Between April-May 2013, we conducted 26 semi-structured interviews and 2 focus group discussions with eligible mothers, as well as a key informant interview with a local expert in traditional newborn care practices in rural Basona woreda (district) near the urban town of Debrebirhan, 120 km from Addis Ababa, Ethiopia.

RESULTS

The most frequently cited sequence of newborn care practices reported by mothers with home deliveries in the rural Basona woreda was to tie the cord, immediately bath then dry the newborn, practice 'Lanka mansat' (local traditional practice on newborns), give pre-lacteal feeding and then initiate breastfeeding. For 'Lanka mansat', the traditional birth attendant applies mild pressure inside the baby's mouth on the soft palate using her index finger. This is performed believing that the baby will have 'better voice' and 'speak clearly' later in life.

CONCLUSION

Coverage figures fail to tell the whole story as to why some essential interventions are not practiced and, in this study, we identified established norms or routines within the rural communities that determine the sequence of newborn care practices following home births.
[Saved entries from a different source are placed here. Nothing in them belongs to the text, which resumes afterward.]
(* ===== verification/Projector.v ===== *)
(** * [ContinueProjector] ([web/src/lib/library.ts])

    The projector keeps decisions between projections and re-decides only the series whose inputs changed: its state,
    [setAiring], [project], [projectShapeChanges], and the proof that every projection is the one a fresh projector
    would make. *)

From S2P Require Import Prelude JsMap JsText Json Wire Actions Library Continue.

(** ** [ContinueProjector] *)

(** A library as the projector is handed it: the four references it compares by identity, and what they hold. *)
Record LibraryHandle : Type := mkHandle {
  lh_records : nat;
  lh_marks : nat;
  lh_flags : nat;
  lh_dismissed : nat;
  lh_library : Library;
}.

Definition sameHandle (a b : LibraryHandle) : bool :=
  (lh_records a =? lh_records b)%nat && (lh_marks a =? lh_marks b)%nat && (lh_flags a =? lh_flags b)%nat
  && (lh_dismissed a =? lh_dismissed b)%nat.

(** [Omit<Library, 'shapes' | 'dismissed'>]: one title's records, marks and flags. *)
Record Bucket : Type := mkBucket {
  bk_records : list LibraryRecord;
  bk_marks : list Mark;
  bk_flags : jsmap string Flag;
}.

Record Projector : Type := mkProjector {
  pj_decisions : jsmap string (ContinueRequest * ContinueAnswer);
  pj_library : option LibraryHandle;
  pj_shapes : jsmap string Shape;
  pj_series : jsmap string Bucket;
  pj_seriesOrder : list string;
  pj_seriesCandidates : jsmap string ContinueCandidate;
  pj_movies : list ContinueCandidate;
  pj_activity : jsmap string (option Z);
  pj_candidates : list ContinueCandidate;
  pj_airing : option ContinueAiring;
  pj_airingChanged : list string;
}.

Definition newProjector : Projector := mkProjector [] None [] [] [] [] [] [] [] None [].

Definition sameShape (left right : option Shape) : bool :=
  match left, right with
  | Some l, Some r =>
    bool_decide (sh_lastAired l = sh_lastAired r) && (length (sh_counts l) =? length (sh_counts r))%nat
    && forallb (fun p => bool_decide (map_get p.1 (sh_counts r) = Some p.2)) (sh_counts l)
  | None, None => true
  | _, _ => false
  end.

Definition changedShapes (previous current : jsmap string Shape) : list string :=
  let changed := foldl (fun c p => if sameShape (map_get p.1 previous) (Some p.2) then c else set_add p.1 c) [] current in
  foldl (fun c k => if map_has k current then c else set_add k c) changed (map_keys previous).

Definition setAiring (p : Projector) (airing : ContinueAiring) : Projector * bool :=
  let previous := pj_airing p in
  let before key := previous ≫= fun a => map_get key (ca_series a) in
  let keys := set_of (map_keys (ca_series airing) ++ from_option (fun a => map_keys (ca_series a)) [] previous) in
  let changed := foldl (fun c key =>
      if negb ((bool_decide (is_Some (before key)) || map_has key (ca_series airing))
               && (negb (bool_decide (ca_today <$> previous = Some (ca_today airing)))
                   || negb (bool_decide (before key = map_get key (ca_series airing)))))
      then c else set_add key c) (pj_airingChanged p) keys in
  (mkProjector (pj_decisions p) (pj_library p) (pj_shapes p) (pj_series p) (pj_seriesOrder p) (pj_seriesCandidates p)
     (pj_movies p) (pj_activity p) (pj_candidates p) (Some airing) changed,
   match changed with [] => false | _ => true end).

(** [bucket(key).x.push(y)] *)
Definition bucketUpdate (key : string) (f : Bucket -> Bucket) (buckets : jsmap string Bucket) : jsmap string Bucket :=
  map_set key (f (default (mkBucket [] [] []) (map_get key buckets))) buckets.

Definition bucketsOf (library : Library) : jsmap string Bucket :=
  let b := foldl (fun b r => bucketUpdate (recordKey r) (fun x => mkBucket (bk_records x ++ [r]) (bk_marks x) (bk_flags x)) b)
             [] (lib_records library) in
  let b := foldl (fun b m => bucketUpdate (markTitleKey m) (fun x => mkBucket (bk_records x) (bk_marks x ++ [m]) (bk_flags x)) b)
             b (lib_marks library) in
  foldl (fun b kf => bucketUpdate (flagTitleKey kf.2) (fun x => mkBucket (bk_records x) (bk_marks x) (map_set kf.1 kf.2 (bk_flags x))) b)
    b (lib_flags library).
This might explain why some mothers delay initiation of breastfeeding and implementation of other recommended essential interventions saving newborn lives. An in-depth understanding of established routines is necessary, and community health extension workers require further training and negotiation skills in order to change the behaviour of mothers in practicing essential interventions while respecting local values and norms within the communities.

摘要

背景

埃塞俄比亚是实现了第四个千年发展目标的七个高死亡率国家之一,五岁以下儿童死亡率降低了三分之二以上。然而,新生儿死亡比例持续上升,最近的研究报告称挽救新生儿生命的基本干预措施覆盖率较低。在卫生机构分娩利用率较低的情况下,探讨家庭分娩期间的常规做法很有必要。在本研究中,我们探讨了埃塞俄比亚农村社区家庭分娩后立即进行新生儿护理的做法顺序及相关观念。

方法

2013年4月至5月期间,我们对符合条件的母亲进行了26次半结构式访谈和2次焦点小组讨论,并对距离埃塞俄比亚亚的斯亚贝巴120公里的德布雷伯汉市附近农村巴索纳县(区)的一位传统新生儿护理当地专家进行了关键 informant访谈。

结果

巴索纳县农村家庭分娩的母亲最常提到的新生儿护理做法顺序是结扎脐带,然后立即给新生儿洗澡并擦干,进行“兰卡曼萨特”(当地关于新生儿的传统做法),进行初乳前喂养,然后开始母乳喂养。对于“兰卡曼萨特”,传统助产士用食指在婴儿口腔内的软腭上施加轻微压力。这样做是相信婴儿日后会有“更好的嗓音”且“说话清晰”。

结论

覆盖率数据无法完全说明为何一些基本干预措施未得到实施。在本研究中,我们确定了农村社区内既定的规范或常规做法,这些规范或常规做法决定了家庭分娩后新生儿护理做法的顺序。这或许可以解释为什么一些母亲推迟开始母乳喂养以及实施其他推荐的挽救新生儿生命的基本干预措施。有必要深入了解既定的常规做法,社区卫生推广工作者需要进一步培训和谈判技巧,以便在尊重社区内当地价值观和规范的同时改变母亲实施基本干预措施的行为。